(** * freshpy: the retrying GET executor and the session constructor

    A shallow embedding of [freshpy/api.py] and of [FreshPy.__init__] from
    [freshpy/core.py].  Python strings are [string], integers are [Z],
    exceptions are records of a class name and an argument, and the effects
    of a call (GET attempts, lines written to the error stream, pauses, JSON
    decoding) are recorded in an event trace threaded through a small
    state-and-exception monad. *)

From Stdlib Require Import String Ascii List ZArith QArith Bool Lia.
From Stdlib Require Import DecimalString.
From Equations Require Import Equations.
Import ListNotations.

Local Open Scope string_scope.
Local Open Scope Z_scope.

(** ** Python string operations used by the source *)

Module PyStr.

(** [c.lower()] and [c.upper()] on one ASCII character. *)
Definition lower_ascii (c : ascii) : ascii :=
  let n := nat_of_ascii c in
  if (Nat.leb 65 n && Nat.leb n 90)%bool then ascii_of_nat (n + 32) else c.

Definition upper_ascii (c : ascii) : ascii :=
  let n := nat_of_ascii c in
  if (Nat.leb 97 n && Nat.leb n 122)%bool then ascii_of_nat (n - 32) else c.

Fixpoint map_ascii (f : ascii -> ascii) (s : string) : string :=
  match s with
  | EmptyString => EmptyString
  | String c s' => String (f c) (map_ascii f s')
  end.

(** [s.lower()], [s.upper()] on ASCII text (class names; the request type,
    which the source only ever gives as ["get"]). *)
Definition lower : string -> string := map_ascii lower_ascii.
Definition upper : string -> string := map_ascii upper_ascii.

(** [s.startswith(p)]. *)
Fixpoint startswith (s p : string) {struct p} : bool :=
  match p, s with
  | EmptyString, _ => true
  | String _ _, EmptyString => false
  | String a p', String b s' => (Ascii.eqb a b && startswith s' p')%bool
  end.

(** [p in s] for strings: [p] occurs somewhere in [s]. *)
Fixpoint contains (p s : string) : bool :=
  (startswith s p ||
   match s with
   | EmptyString => false
   | String _ s' => contains p s'
   end)%bool.

(** [s.endswith(String c "")] for a one-character suffix. *)
Fixpoint endswith_char (s : string) (c : ascii) : bool :=
  match s with
  | EmptyString => false
  | String a EmptyString => Ascii.eqb a c
  | String _ s' => endswith_char s' c
  end.

(** [s[:-1]]: all but the last character (the empty string stays empty). *)
Fixpoint drop_last (s : string) : string :=
  match s with
  | EmptyString => EmptyString
  | String _ EmptyString => EmptyString
  | String a s' => String a (drop_last s')
  end.

(** [str(n)] for an integer, as an f-string renders it. *)
Definition of_int (n : Z) : string := NilZero.string_of_int (Z.to_int n).

(** Truth value of a string: the empty string is falsy. *)
Definition truthy (s : string) : bool :=
  match s with EmptyString => false | String _ _ => true end.

End PyStr.

(** ** Exceptions, responses and values *)

(** An exception object: [type(e).__name__] and the argument it was built
    with.  For the library exceptions rendered by the source, [str(e)] is
    that argument. *)
Record pyexc : Type := mkExc { exc_name : string; exc_arg : string }.

(** The transport response of [requests.get]: the fields the source reads. *)
Record Response : Type := mkResponse { status_code : Z; text : string }.

(** The Python values this code handles and returns. *)
#[local] Set Warnings "-register-all".
Inductive pyval : Type :=
| VNone
| VBool (b : bool)
| VInt (n : Z)
| VStr (s : string)
| VList (l : list pyval)
| VDict (d : list (string * pyval))
| VExc (e : pyexc)
| VResponse (r : Response)
| VOpaque (name : string).

(** Outcome of a computation that may raise.  [Raise] carries an exception
    whose class derives from [Exception]; [Abort] one whose class does not
    ([KeyboardInterrupt], [SystemExit] and the like), which no
    [except Exception] clause catches. *)
Inductive result (A : Type) : Type :=
| Return (a : A)
| Raise (e : pyexc)
| Abort (e : pyexc).
Arguments Return {A} a.
Arguments Raise {A} e.
Arguments Abort {A} e.

(** ** Effects *)

Definition headers_t := list (string * string).

Inductive event : Type :=
| EvGet (url : string) (headers : headers_t) (auth : string * string)
        (verify : bool)
| EvStderr (line : string)
| EvStdout (line : string)
| EvSleep (seconds : Q)
| EvJson (r : Response).

(** The world a call runs in: how many GETs were issued and what happened,
    oldest event first. *)
Record world : Type := mkWorld { issued : nat; trace : list event }.

Definition world0 : world := mkWorld 0 [].

Definition M (A : Type) : Type := world -> result A * world.

Definition ret {A} (a : A) : M A := fun w => (Return a, w).

Definition raise {A} (e : pyexc) : M A := fun w => (Raise e, w).

Definition bind {A B} (m : M A) (k : A -> M B) : M B :=
  fun w =>
    match m w with
    | (Return a, w') => k a w'
    | (Raise e, w') => (Raise e, w')
    | (Abort e, w') => (Abort e, w')
    end.

(** [try: m  except Exception as e: h e]: an exception outside
    [Exception] passes through. *)
Definition try_except {A} (m : M A) (h : pyexc -> M A) : M A :=
  fun w =>
    match m w with
    | (Return a, w') => (Return a, w')
    | (Raise e, w') => h e w'
    | (Abort e, w') => (Abort e, w')
    end.

Definition emit (e : event) : M unit :=
  fun w => (Return tt, mkWorld (issued w) (trace w ++ [e])).

Declare Scope py_scope.
Delimit Scope py_scope with py.
Notation "x <- m ;; k" := (bind m (fun x => k))
  (at level 61, m at next level, right associativity) : py_scope.
Notation "m ;;; k" := (bind m (fun _ => k))
  (at level 61, right associativity) : py_scope.
Local Open Scope py_scope.

(** Projections of a trace. *)
Definition is_get (e : event) : bool :=
  match e with EvGet _ _ _ _ => true | _ => false end.
Definition is_sleep (e : event) : bool :=
  match e with EvSleep _ => true | _ => false end.
Definition is_json (e : event) : bool :=
  match e with EvJson _ => true | _ => false end.

Fixpoint stderr_lines (t : list event) : list string :=
  match t with
  | [] => []
  | EvStderr l :: t' => l :: stderr_lines t'
  | _ :: t' => stderr_lines t'
  end.

Definition count_events (p : event -> bool) (t : list event) : nat :=
  List.length (filter p t).

(** ** freshpy.api *)

(** [define_headers()]. *)
Definition define_headers : headers_t :=
  [("Content-Type", "application/json")].

(** [define_auth(api_key)]. *)
Definition define_auth (api_key : string) : string * string :=
  (api_key, "X").

(** The core object of [freshpy/core.py]: the attributes set by
    [__init__]. *)
Record FreshPy : Type := mkFreshPy {
  version : string;
  domain : string;
  base_url : string;
  api_key : string
}.

(** Outcome of one call of [requests.get]: a response, an exception whose
    class derives from [Exception], or one whose class does not. *)
Inductive get_outcome : Type :=
| GetOk (r : Response)
| GetExc (e : pyexc)
| GetAbort (e : pyexc).

(** The test of [_report_failed_attempt]:
    ["connect" not in _exc_name.lower()], negated. *)
Definition is_connection_class (e : pyexc) : bool :=
  PyStr.contains "connect" (PyStr.lower (exc_name e)).

Definition newline : string := String "010" EmptyString.

(** The line [_report_failed_attempt] hands to [eprint]. *)
Definition failed_attempt_report (e : pyexc) (request_type : string)
    (retries : Z) : string :=
  let _exc_name := exc_name e in
  let _current_attempt := "(Attempt " ++ PyStr.of_int retries ++ " of 5)" in
  let _error_msg :=
    ("The " ++ PyStr.upper request_type
       ++ " request has failed with the following exception: ")
    ++ (_exc_name ++ ": " ++ exc_arg e ++ " " ++ _current_attempt) in
  _error_msg ++ newline ++ _exc_name ++ ": " ++ exc_arg e ++ newline.

(** [_report_failed_attempt(_exc_msg, _request_type, _retries)];
    [errors.handlers.eprint] writes its argument to the error stream. *)
Definition _report_failed_attempt (_exc_msg : pyexc) (_request_type : string)
    (_retries : Z) : M unit :=
  let _exc_name := exc_name _exc_msg in
  if negb (PyStr.contains "connect" (PyStr.lower _exc_name)) then
    raise (mkExc "RuntimeError" (_exc_name ++ ": " ++ exc_arg _exc_msg))
  else
    emit (EvStderr (failed_attempt_report _exc_msg _request_type _retries)).

Definition _failure_msg : string :=
  "The script was unable to complete successfully after five consecutive API timeouts. "
  ++ "Please run the script again or contact Freshservice Support for further assistance.".

(** [_raise_exception_for_repeated_timeouts()]. *)
Definition _raise_exception_for_repeated_timeouts {A} : M A :=
  raise (mkExc "APIConnectionError" _failure_msg).

(** Names bound at module level in [api.py].  A name the function never
    assigns is looked up here (no builtin is called [i]). *)
Definition module_globals : list string :=
  ["requests"; "time"; "random"; "errors"; "log_utils"; "logger";
   "define_headers"; "define_auth"; "get_request_with_retries";
   "_report_failed_attempt"; "_raise_exception_for_repeated_timeouts"].

Definition load_global (name : string) : M pyval :=
  if existsb (String.eqb name) module_globals then ret (VOpaque name)
  else raise (mkExc "NameError" ("name '" ++ name ++ "' is not defined")).

(** [5 ** v]: defined on integers only in this model. *)
Definition pow5 (v : pyval) : M Q :=
  match v with
  | VInt n => ret (Qpower (5 # 1) n)
  | VBool b => ret (if b then 5 # 1 else 1 # 1)
  | _ => raise (mkExc "TypeError" "unsupported operand type(s) for ** or pow()")
  end.

Section Transport.

(** The network: outcome of the GET issued when [i] were issued before. *)
Variable net : nat -> get_outcome.
(** [response.json()] of the [requests] library. *)
Variable response_json : Response -> result pyval.
(** [random.random()] and the rendering of [{delay:.2f}]. *)
Variable random_random : Q.
Variable format_2f : Q -> string.

(** [requests.get(query_url, headers=..., auth=..., verify=...)]. *)
Definition requests_get (url : string) (headers : headers_t)
    (auth : string * string) (verify : bool) : M Response :=
  fun w =>
    let w' := mkWorld (S (issued w))
                      (trace w ++ [EvGet url headers auth verify]) in
    match net (issued w) with
    | GetOk r => (Return r, w')
    | GetExc e => (Raise e, w')
    | GetAbort e => (Abort e, w')
    end.

Definition json_of (r : Response) : M pyval :=
  fun w => (response_json r, mkWorld (issued w) (trace w ++ [EvJson r])).

(** Iterations the loop can still make: its termination measure. *)
Definition remaining (retries : Z) : nat := Z.to_nat (6 - retries).
Arguments remaining : simpl never.

(** The [while retries <= 5] loop of [get_request_with_retries]; it
    yields the final [retries] and [response]. *)
Equations? retry_loop (url : string) (headers : headers_t)
    (auth : string * string) (verify : bool) (retries : Z) (w : world)
    : result (Z * option Response) * world
    by wf (remaining retries) lt :=
  retry_loop url headers auth verify retries w with Z_le_gt_dec retries 5 => {
    | right _ => (Return (retries, None), w)
    | left Hle with requests_get url headers auth verify w => {
        | (Return response, w1) => (Return (retries, Some response), w1)
        | (Abort e, w1) => (Abort e, w1)
        | (Raise exc_msg, w1)
            with _report_failed_attempt exc_msg "get" retries w1 => {
            | (Return _, w2) =>
                retry_loop url headers auth verify (retries + 1) w2
            | (Raise e, w2) => (Raise e, w2)
            | (Abort e, w2) => (Abort e, w2) } } }.
Proof. unfold remaining. lia. Qed.

(** The statements after the loop. *)
Definition after_loop (return_json : bool) (retries : Z)
    (response : option Response) : M pyval :=
  (if retries =? 6 then _raise_exception_for_repeated_timeouts
   else ret tt) ;;;
  if return_json then
    match response with
    | None =>
        raise (mkExc "AttributeError"
                 "'NoneType' object has no attribute 'status_code'")
    | Some r =>
        (if status_code r =? 429 then
           i <- load_global "i" ;;
           p <- pow5 i ;;
           let delay := (p + random_random * (5 # 1))%Q in
           emit (EvStdout ("Rate detected. Retrying in "
                             ++ format_2f delay ++ "s")) ;;;
           emit (EvSleep delay)
         else ret tt) ;;;
        if status_code r =? 404 then
          ret (VDict [("status", VStr "error");
                      ("status_code", VInt 404);
                      ("error_message", VStr "Data not found")])
        else
          try_except (json_of r)
            (fun exc_msg =>
               ret (VDict [("status", VStr "exception");
                           ("status_code", VNone);
                           ("error_message", VExc exc_msg)]))
    end
  else
    ret (match response with
         | Some r => VResponse r
         | None => VNone
         end).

= = = = =

Your task: How many lines of these entries contain the string "this"? Reply with the number alone.

Answer area: 2